A Coparticipação do Plano Virou um Susto no Fim do Mês?

Entenda os limites da cobrança e saiba como se proteger de valores abusivos, especialmente em tratamentos contínuos.

A mensalidade do seu plano de saúde ou de um dependente parece ter dobrado de valor de um mês para o outro? Se você recebeu um boleto com um valor exorbitante, é fundamental manter a calma e analisar a fatura com atenção, pois pode haver uma irregularidade na cobrança da coparticipação.

O Problema: A Surpresa Desagradável no Boleto

Muitos contratos de planos de saúde incluem a modalidade de coparticipação. Na teoria, isso significa que o usuário paga uma mensalidade menor e, em troca, arca com um pequeno percentual do custo de cada procedimento realizado, como consultas e exames. O problema surge quando esses “pequenos percentuais” se acumulam e viram uma bola de neve, especialmente para quem precisa de tratamentos contínuos ou passou por procedimentos caros, como cirurgias e internações.

É comum que pais de crianças com Transtorno do Espectro Autista (TEA), que necessitam de terapias semanais, recebam faturas altíssimas. A desculpa mais comum dos planos de saúde é sempre a mesma: “a cobrança está prevista no contrato”. No entanto, o que eles não dizem é que essa previsão contratual não é um cheque em branco.

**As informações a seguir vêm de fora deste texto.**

(* ===== verification/Config.v ===== *)
(** * Daemon configuration ([src/daemon/config.cpp])

    Validation of the JSON configuration and its serialization.  A failure is
    an error message, or the exception that [json::value] throws on a policy
    that is not an object. *)
From S2P Require Import Prelude Double Json Types PolicyEngine.
Open Scope Z_scope.

Record Config := mkConfig {
  cf_socket_path : cstring;
  cf_log_level : cstring;
  cf_log_file : cstring;
  cf_prefer_ebpf : bool;
  cf_pcap_fallback : bool;
  cf_interfaces : list cstring;
  cf_pcap_filter : cstring;
  cf_policy : Policy;
  cf_storage_enabled : bool;
  cf_storage_path : cstring;
  cf_storage_retention : Z;
  cf_status_interval : Z;
  cf_max_events_per_second : Z;
}.

Definition default_Config : Config :=
  {| cf_socket_path := "/run/ezcap/ezcap.sock"; cf_log_level := "info";
     cf_log_file := []; cf_prefer_ebpf := true; cf_pcap_fallback := true;
     cf_interfaces := []; cf_pcap_filter := "ip or ip6";
     cf_policy := default_Policy; cf_storage_enabled := false;
     cf_storage_path := "/var/lib/ezcap/events.db";
     cf_storage_retention := 86400 * 7; cf_status_interval := 1000;
     cf_max_events_per_second := 0 |}.

Inductive config_error := ConfigError (m : cstring) | ConfigThrow.
Definition cerr (s : string) : config_error := ConfigError s.

(** ** Field updates *)
Definition set_socket_path v c := mkConfig v (cf_log_level c) (cf_log_file c)
  (cf_prefer_ebpf c) (cf_pcap_fallback c) (cf_interfaces c) (cf_pcap_filter c)
  (cf_policy c) (cf_storage_enabled c) (cf_storage_path c) (cf_storage_retention c)
  (cf_status_interval c) (cf_max_events_per_second c).
Definition set_log_level v c := mkConfig (cf_socket_path c) v (cf_log_file c)
  (cf_prefer_ebpf c) (cf_pcap_fallback c) (cf_interfaces c) (cf_pcap_filter c)
  (cf_policy c) (cf_storage_enabled c) (cf_storage_path c) (cf_storage_retention c)
  (cf_status_interval c) (cf_max_events_per_second c).
Definition set_log_file v c := mkConfig (cf_socket_path c) (cf_log_level c) v
  (cf_prefer_ebpf c) (cf_pcap_fallback c) (cf_interfaces c) (cf_pcap_filter c)
  (cf_policy c) (cf_storage_enabled c) (cf_storage_path c) (cf_storage_retention c)
  (cf_status_interval c) (cf_max_events_per_second c).
Definition set_prefer_ebpf v c := mkConfig (cf_socket_path c) (cf_log_level c)
  (cf_log_file c) v (cf_pcap_fallback c) (cf_interfaces c) (cf_pcap_filter c)
  (cf_policy c) (cf_storage_enabled c) (cf_storage_path c) (cf_storage_retention c)
  (cf_status_interval c) (cf_max_events_per_second c).
Definition set_pcap_fallback v c := mkConfig (cf_socket_path c) (cf_log_level c)
  (cf_log_file c) (cf_prefer_ebpf c) v (cf_interfaces c) (cf_pcap_filter c)
  (cf_policy c) (cf_storage_enabled c) (cf_storage_path c) (cf_storage_retention c)
  (cf_status_interval c) (cf_max_events_per_second c).
Definition set_interfaces v c := mkConfig (cf_socket_path c) (cf_log_level c)
  (cf_log_file c) (cf_prefer_ebpf c) (cf_pcap_fallback c) v (cf_pcap_filter c)
  (cf_policy c) (cf_storage_enabled c) (cf_storage_path c) (cf_storage_retention c)
  (cf_status_interval c) (cf_max_events_per_second c).
Definition set_pcap_filter v c := mkConfig (cf_socket_path c) (cf_log_level c)
  (cf_log_file c) (cf_prefer_ebpf c) (cf_pcap_fallback c) (cf_interfaces c) v
  (cf_policy c) (cf_storage_enabled c) (cf_storage_path c) (cf_storage_retention c)
  (cf_status_interval c) (cf_max_events_per_second c).
Definition set_policy v c := mkConfig (cf_socket_path c) (cf_log_level c)
  (cf_log_file c) (cf_prefer_ebpf c) (cf_pcap_fallback c) (cf_interfaces c)
  (cf_pcap_filter c) v (cf_storage_enabled c) (cf_storage_path c)
  (cf_storage_retention c) (cf_status_interval c) (cf_max_events_per_second c).
Definition set_storage e p r c := mkConfig (cf_socket_path c) (cf_log_level c)
  (cf_log_file c) (cf_prefer_ebpf c) (cf_pcap_fallback c) (cf_interfaces c)
  (cf_pcap_filter c) (cf_policy c) e p r (cf_status_interval c)
  (cf_max_events_per_second c).
Definition set_limits i m c := mkConfig (cf_socket_path c) (cf_log_level c)
  (cf_log_file c) (cf_prefer_ebpf c) (cf_pcap_fallback c) (cf_interfaces c)
  (cf_pcap_filter c) (cf_policy c) (cf_storage_enabled c) (cf_storage_path c)
  (cf_storage_retention c) i m.

(** ** Validation *)
Definition valid_path (path : cstring) : result config_error () :=
  _ ← ensure (match path with c :: _ => is_char "/" c | [] => false end)
        (cerr "path must be absolute");
  _ ← ensure (match find_sub ".." path with None => true | Some _ => false end)
        (cerr "path must not contain '..'");
  ensure (zlen path <=? 104) (cerr "path too long for a unix socket").

Definition short_name (max : Z) (s : cstring) : bool :=
  negb (is_empty s) && (zlen s <=? max).

Definition policy_keys : list cstring :=
  lit <$> ["redaction_mode"; "strip_query_string"; "strip_fragment";
           "sensitive_domains"; "capture_interfaces"; "pcap_filter"]%string.

Definition set_strip_query (b : bool) (p : Policy) : Policy :=
  mkPolicy (po_redaction_mode p) b (po_strip_fragment p) (po_sensitive_domains p)
    (po_persistence_enabled p) (po_retention p) (po_capture_interfaces p) (po_pcap_filter p).
Definition set_strip_fragment (b : bool) (p : Policy) : Policy :=
  mkPolicy (po_redaction_mode p) (po_strip_query_string p) b (po_sensitive_domains p)
    (po_persistence_enabled p) (po_retention p) (po_capture_interfaces p) (po_pcap_filter p).
Definition set_capture_interfaces (l : list cstring) (p : Policy) : Policy :=
  mkPolicy (po_redaction_mode p) (po_strip_query_string p) (po_strip_fragment p)
    (po_sensitive_domains p) (po_persistence_enabled p) (po_retention p) l (po_pcap_filter p).
Definition set_policy_filter (s : cstring) (p : Policy) : Policy :=
  mkPolicy (po_redaction_mode p) (po_strip_query_string p) (po_strip_fragment p)
    (po_sensitive_domains p) (po_persistence_enabled p) (po_retention p)
    (po_capture_interfaces p) s.

(** The body of the loop over [redaction.items()]. *)
Definition parse_policy_key (kv : cstring * json) (p : Policy) :
    result config_error Policy :=
  let '(key, value) := kv in
  if negb (mem key policy_keys) then Err (ConfigError ("unknown policy key: " ++ key))
  else if key =s "redaction_mode" then
    match value with
    | JString s =>
        match redaction_mode_from_name s with
        | Some m => Ok (set_mode m p)
        | None => Err (cerr "unknown redaction_mode")
        end
    | _ => Err (cerr "policy.redaction.redaction_mode must be a string")
    end
  else if (key =s "strip_query_string") || (key =s "strip_fragment") then
    match value with
    | JBool b =>
        Ok (if key =s "strip_query_string" then set_strip_query b p
            else set_strip_fragment b p)
    | _ => Err (ConfigError ("policy.redaction." ++ key ++ " must be a boolean"))
    end
  else if key =s "sensitive_domains" then
    match value with
    | JArray l =>
        ds ← read_strings (short_name 253)
               (cerr "policy.redaction.sensitive_domains entries must be non-empty strings (max 253 chars)") l;
        Ok (set_domains ds p)
    | _ => Err (cerr "policy.redaction.sensitive_domains must be an array")
    end
  else if key =s "capture_interfaces" then
    match value with
    | JArray l =>
        ifs ← read_strings (short_name 16)
               (cerr "policy.redaction.capture_interfaces entries must be non-empty interface names (max 16 chars)") l;
        Ok (set_capture_interfaces ifs p)
    | _ => Err (cerr "policy.redaction.capture_interfaces must be an array")
    end
  else
    match value with
    | JString s =>
        if zlen s <=? 256 then Ok (set_policy_filter s p)
        else Err (cerr "policy.redaction.pcap_filter must be a string (max 256 chars)")
    | _ => Err (cerr "policy.redaction.pcap_filter must be a string (max 256 chars)")
    end.

Fixpoint parse_policy_keys (kvs : list (cstring * json)) (p : Policy) :
    result config_error Policy :=
  match kvs with
  | [] => Ok p
  | kv :: kvs => p ← parse_policy_key kv p; parse_policy_keys kvs p
  end.

(** [doc.value("redaction", json::object())] throws unless [doc] is an object. *)
Definition parse_policy (doc : json) (p : Policy) : result config_error Policy :=
  match doc with
  | JObject _ =>
      match default (JObject []) (member "redaction" doc) with
      | JObject kvs => parse_policy_keys kvs p
      | _ => Err (cerr "policy.redaction must be an object")
      end
  | _ => Err ConfigThrow
  end.

Definition top_keys : list cstring :=
  lit <$> ["socket_path"; "log_level"; "log_file"; "prefer_ebpf"; "pcap_fallback";
           "interfaces"; "pcap_filter"; "policy"; "storage"; "status_interval_ms";
           "max_events_per_second"]%string.
Definition storage_keys : list cstring :=
  lit <$> ["enabled"; "path"; "retention_seconds"]%string.

(** The first key that is not allowed, in key order. *)
Definition check_keys (what : string) (allowed : list cstring) (doc : json) :
    result config_error () :=
  match doc with
  | JObject kvs =>
      match find_pred (λ kv, negb (mem kv.1 allowed)) kvs with
      | Some i => Err (ConfigError (lit what ++ from_option fst [] (kvs !! i)))
      | None => Ok ()
      end
  | _ => Ok ()
  end.

Definition step_socket_path (v : json) (c : Config) : result config_error Config :=
  match v with
  | JString s => _ ← valid_path s; Ok (set_socket_path s c)
  | _ => Err (cerr "invalid socket_path")
  end.

Definition config_levels : list cstring :=
  lit <$> ["trace"; "debug"; "info"; "warn"; "error"; "off"]%string.

Definition step_log_level (v : json) (c : Config) : result config_error Config :=
  match v with
  | JString s =>
      if mem s config_levels then Ok (set_log_level s c)
      else Err (cerr "log_level must be one of trace|debug|info|warn|error|off")
  | _ => Err (cerr "log_level must be a string")
  end.

Definition step_log_file (v : json) (c : Config) : result config_error Config :=
  match v with
  | JString s => Ok (set_log_file s c)
  | _ => Err (cerr "log_file must be a string")
  end.

Definition step_bool (m : string) (set : bool → Config → Config) (v : json) (c : Config) :
    result config_error Config :=
  match v with JBool b => Ok (set b c) | _ => Err (cerr m) end.

Definition step_interfaces (v : json) (c : Config) : result config_error Config :=
  match v with
  | JArray l =>
      ifs ← read_strings (short_name 16)
             (cerr "interfaces entries must be non-empty names (max 16 chars)") l;
      Ok (set_interfaces ifs c)
  | _ => Err (cerr "interfaces must be an array")
  end.

Definition step_pcap_filter (v : json) (c : Config) : result config_error Config :=
  match v with
  | JString s =>
      if zlen s <=? 256 then Ok (set_pcap_filter s c)
      else Err (cerr "pcap_filter must be a string (max 256 chars)")
  | _ => Err (cerr "pcap_filter must be a string (max 256 chars)")
  end.

Definition step_policy (v : json) (c : Config) : result config_error Config :=
  p ← parse_policy v (cf_policy c); Ok (set_policy p c).

(** An unsigned number in a range. *)
Definition unsigned_in (lo hi : Z) (v : json) : option Z :=
  match v with
  | JUint z => if (z <? lo) || (hi <? z) then None else Some z
  | _ => None
  end.

Definition step_storage_path (v : json) (c : Config) : result config_error Config :=
  match v with
  | JString s =>
      if is_empty s then Err (cerr "storage.path must be a non-empty string")
      else Ok (set_storage (cf_storage_enabled c) s (cf_storage_retention c) c)
  | _ => Err (cerr "storage.path must be a non-empty string")
  end.

Definition step_retention (v : json) (c : Config) : result config_error Config :=
  match unsigned_in 60 31536000 v with
  | Some z => Ok (set_storage (cf_storage_enabled c) (cf_storage_path c) z c)
  | None => Err (cerr "storage.retention_seconds must be between 60 and 31536000")
  end.

Definition step_storage (v : json) (c : Config) : result config_error Config :=
  _ ← ensure (is_object v) (cerr "storage must be an object");
  _ ← check_keys "unknown storage key: " storage_keys v;
  c ← if_member "enabled" v (step_bool "storage.enabled must be a boolean"
        (λ b c, set_storage b (cf_storage_path c) (cf_storage_retention c) c)) c;
  c ← if_member "path" v step_storage_path c;
  if_member "retention_seconds" v step_retention c.

Definition step_status_interval (v : json) (c : Config) : result config_error Config :=
  match unsigned_in 100 3600000 v with
  | Some z => Ok (set_limits z (cf_max_events_per_second c) c)
  | None => Err (cerr "status_interval_ms must be between 100 and 3600000")
  end.

Definition step_max_events (v : json) (c : Config) : result config_error Config :=
  match v with
  | JUint z => Ok (set_limits (cf_status_interval c) z c)
  | _ => Err (cerr "max_events_per_second must be a non-negative integer")
  end.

A Solução Legal: O Contrato Não é um Cheque em Branco

Embora a cobrança de coparticipação seja legal, ela deve observar parâmetros de proporcionalidade para não se tornar insustentável ao longo da vigência do contrato. O principal objetivo de um plano de saúde é garantir o acesso à saúde, e a coparticipação não pode se tornar um obstáculo para isso. A lei e as decisões judiciais protegem o consumidor de abusos.

  • Vedação ao Financiamento Integral: A coparticipação não pode equivaler ao custo total do procedimento. A jurisprudência, que nada mais é do que o entendimento consolidado dos juízes sobre um tema, considera abusiva a cobrança que ultrapassa 50% do valor do tratamento. Em outras palavras, o consumidor não pode virar o principal financiador do seu próprio tratamento.
  • Limites para Internações: Para casos de internação, inclusive as psiquiátricas, a cobrança de coparticipação deve ter um valor máximo fixo, não podendo ser um percentual sobre o custo total, que geralmente é imprevisível e altíssimo.
  • Proteção para Terapias Contínuas: Para tratamentos como os de TEA, a soma das coparticipações não pode inviabilizar a continuidade do cuidado. A cobrança de valores que tornem a mensalidade impagável é considerada uma prática abusiva pelos tribunais. Muitas vezes, uma decisão liminar (uma ordem judicial rápida e provisória para garantir um direito urgente) pode suspender essas cobranças indevidas logo no início do processo.

Um Guia Rápido: O Que Fazer?

Se você desconfia que a cobrança está abusiva, siga estes passos simples:

  1. Observe o boleto do plano: Separe o que é o valor da mensalidade fixa e o que está sendo cobrado como “coparticipação” ou “utilização”.
  2. Analise a proporção: Se o valor da coparticipação for muito alto, especialmente se for maior que o valor da própria mensalidade, este é um forte indício de abusividade.
  3. Procure ajuda especializada: Caso identifique essa desproporção, o ideal é procurar um advogado de sua confiança para analisar o seu contrato e os boletos. Ele poderá orientá-lo sobre as medidas cabíveis para questionar os valores judicialmente.

É importante ressaltar que este artigo é informativo e não substitui uma consulta jurídica formal.

Conclusão

Ter um plano com coparticipação não significa que você está desprotegido. A lei existe para equilibrar a relação entre consumidores e operadoras de saúde, impedindo que a cobrança se transforme em uma barreira de acesso ao tratamento. O seu direito à saúde deve ser sempre a prioridade.